Quartz, made up of the two most abundant chemical elements, Oxygen and Silicon, making quartz the second most abundant mineral on earth.  Variations of quarts properties through impurities and other metamorphic and molecular changes provide us with a wide variety of specimens, all based on SiO4 - many of the samples in the cabinets in front of you are SiO4 based minerals that look nothing like quartz. 

Amethyst, Agate, Jasper, Chert, Chalcedony, Bloodstone, Aventurine, Chrysoprase, opal, Onyx, Citrine - just to name a few are Silicon Dioxide based minerals.  Pressure, heat, impurities, and even radiation change ordinary quartz, into other amazing silicon based gemstones .  So do all minerals start as quartz? well, no, check the links page to find out more. 
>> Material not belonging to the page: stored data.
Lemma InstallSnapshotRequest_log G now rf sargs reply rf' reply' :
  node_log G rf -> InstallSnapshotRequestHandler now rf sargs reply = Done (rf', reply') ->
  node_log G rf' /\ (keeps_log rf rf' \/ (stored rf').1 = isa_Term sargs).
Proof.
  intros Hnl Hh. pose proof Hnl as [Hc Hlow Hn _]. unfold InstallSnapshotRequestHandler in Hh.
  destruct (_ && _); [done |].
  assert (forall r, log_part r = log_part rf -> node_log G (persist r) /\
    (keeps_log rf (persist r) \/ (stored (persist r)).1 = isa_Term sargs)) as Hkeep.
  { intros r Hr. assert (keeps_log rf (persist r)) as Hk by by apply keeps_persist.
    split; [by eapply node_log_keeps | by left]. }
  destruct (Z.ltb_spec (isa_Term sargs) (currentTerm rf)) as [|Hnew]; [injection Hh as <- <-; by apply Hkeep |].
  set (rf0 := rf <| lastHeartbeatTime := now |>) in Hh.
  destruct (Z.leb_spec (isa_LastIncludedIndex sargs) (snapshotIndex rf0)) as [|Hlt];
    [injection Hh as <- <-; by apply Hkeep |].
  change (snapshotIndex rf0) with (snapshotIndex rf) in Hlt.
  set (rf1 := if currentTerm rf0 <? isa_Term sargs then _ else _) in Hh.
  assert (log_part rf1 = log_part rf /\ currentTerm rf1 = isa_Term sargs) as [Hp1 Ht1].
  { subst rf1. change (currentTerm rf0) with (currentTerm rf).
    destruct (Z.ltb_spec (currentTerm rf) (isa_Term sargs)).
    - split; [rewrite toFollower_part; done |]. rewrite toFollower_term. cbn. lia.
    - split; [done | cbn; lia]. }
  injection Hp1 as E1 E2 E3. clearbody rf1. clear Hkeep.
  destruct (findIndex rf1 (isa_LastIncludedIndex sargs) =? -1).
  - destruct (_ <? _); [done |]. injection Hh as <- <-. split; [|by right; rewrite stored_persist].
    split; [done | cbn; lia | cbn; lia | apply saved_persist].
  - apply go_bind_Done in Hh as (e & He & Hh). destruct (negb _); [done |].
    apply go_bind_Done in Hh as (l & Hl & Hh). injection Hh as <- <-.
    apply go_index_Done in He as [Hpos He]. rewrite E1 in He, Hl.
    destruct (chain_lookup _ _ _ _ _ _ Hc He) as [Hi _].
    pose proof (lookup_lt_Some _ _ _ He). rewrite slice_from_Done in Hl by lia. injection Hl as <-.
    pose proof (chain_drop_after _ _ _ _ _ _ Hc He) as Hd.
    replace (S (Z.to_nat (findIndex rf1 (isa_LastIncludedIndex sargs))))
      with (Z.to_nat (findIndex rf1 (isa_LastIncludedIndex sargs) + 1)) in Hd by lia.
    split; [|right; rewrite stored_persist; by destruct (_ <? _)].
    split; [..|apply saved_persist]; destruct (_ <? _); cbn; (done || lia).
Qed.
End changes.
If you have more time and have interest in quartz facts, take the time and witch this YouTube video, it's long but very informative. 

Quartz is used in oscillating circuits, ever heard of "quartz precision" on a watch?  Just about all electronics we use today have quartz as part of their circuitry for creating very precise timers and clocks.   When you place an electrical current across a properly cut quartz crystal, it vibrates at a constant frequency, around 32,768 hertz give or take.  That crystal will continue to vibrate at it's resonant frequency, always and forever, that's why quartz is used in clocks and time keeping circuits - the time will not drift like old mechanical wind up clocks. 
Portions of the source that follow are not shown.